## The task
Using the data beneath this instruction, retype only the lines from the one that contains "e => Raise e" down to the one that contains "Definition range (n", both included, exactly as they appear.

## Available records
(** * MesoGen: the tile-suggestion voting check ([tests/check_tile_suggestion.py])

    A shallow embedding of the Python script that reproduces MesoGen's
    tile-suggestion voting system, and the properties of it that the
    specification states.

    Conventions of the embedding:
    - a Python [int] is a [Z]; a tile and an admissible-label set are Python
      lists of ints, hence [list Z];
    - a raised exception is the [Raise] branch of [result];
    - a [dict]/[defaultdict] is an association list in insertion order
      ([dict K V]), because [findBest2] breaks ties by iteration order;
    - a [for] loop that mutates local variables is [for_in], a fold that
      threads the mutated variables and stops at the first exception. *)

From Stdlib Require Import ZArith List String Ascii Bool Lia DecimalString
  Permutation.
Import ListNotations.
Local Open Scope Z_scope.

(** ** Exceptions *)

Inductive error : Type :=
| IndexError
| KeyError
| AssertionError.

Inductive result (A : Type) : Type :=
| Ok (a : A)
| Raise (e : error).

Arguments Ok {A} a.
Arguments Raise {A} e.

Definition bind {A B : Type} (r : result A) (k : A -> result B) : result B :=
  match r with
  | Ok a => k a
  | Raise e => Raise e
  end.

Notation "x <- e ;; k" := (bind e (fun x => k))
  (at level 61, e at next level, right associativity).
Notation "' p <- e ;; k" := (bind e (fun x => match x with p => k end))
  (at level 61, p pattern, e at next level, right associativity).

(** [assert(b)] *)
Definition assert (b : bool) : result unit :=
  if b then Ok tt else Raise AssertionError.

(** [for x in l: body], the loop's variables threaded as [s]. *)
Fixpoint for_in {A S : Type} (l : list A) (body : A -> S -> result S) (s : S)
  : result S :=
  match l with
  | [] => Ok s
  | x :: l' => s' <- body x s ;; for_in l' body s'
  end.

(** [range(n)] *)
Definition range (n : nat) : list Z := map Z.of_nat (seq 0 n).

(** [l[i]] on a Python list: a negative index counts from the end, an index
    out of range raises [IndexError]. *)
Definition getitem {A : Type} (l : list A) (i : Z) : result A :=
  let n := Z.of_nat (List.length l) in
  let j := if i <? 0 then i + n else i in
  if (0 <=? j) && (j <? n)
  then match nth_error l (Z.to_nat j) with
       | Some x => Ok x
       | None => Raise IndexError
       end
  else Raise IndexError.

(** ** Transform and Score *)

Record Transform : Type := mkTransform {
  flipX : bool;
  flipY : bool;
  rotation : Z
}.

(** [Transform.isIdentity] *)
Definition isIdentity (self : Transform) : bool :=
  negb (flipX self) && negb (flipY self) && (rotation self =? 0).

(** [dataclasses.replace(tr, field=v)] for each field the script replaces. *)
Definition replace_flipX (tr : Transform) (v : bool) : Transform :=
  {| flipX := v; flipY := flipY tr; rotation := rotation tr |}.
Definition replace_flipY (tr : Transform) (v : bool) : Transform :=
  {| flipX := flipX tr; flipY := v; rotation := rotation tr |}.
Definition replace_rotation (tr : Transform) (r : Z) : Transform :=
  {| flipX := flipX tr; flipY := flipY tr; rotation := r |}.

## Answer box
  | Raise e => Raise e
  end.

Notation "x <- e ;; k" := (bind e (fun x => k))
  (at level 61, e at next level, right associativity).
Notation "' p <- e ;; k" := (bind e (fun x => match x with p => k end))
  (at level 61, p pattern, e at next level, right associativity).

(** [assert(b)] *)
Definition assert (b : bool) : result unit :=
  if b then Ok tt else Raise AssertionError.

(** [for x in l: body], the loop's variables threaded as [s]. *)
Fixpoint for_in {A S : Type} (l : list A) (body : A -> S -> result S) (s : S)
  : result S :=
  match l with
  | [] => Ok s
  | x :: l' => s' <- body x s ;; for_in l' body s'
  end.

(** [range(n)] *)
Definition range (n : nat) : list Z := map Z.of_nat (seq 0 n).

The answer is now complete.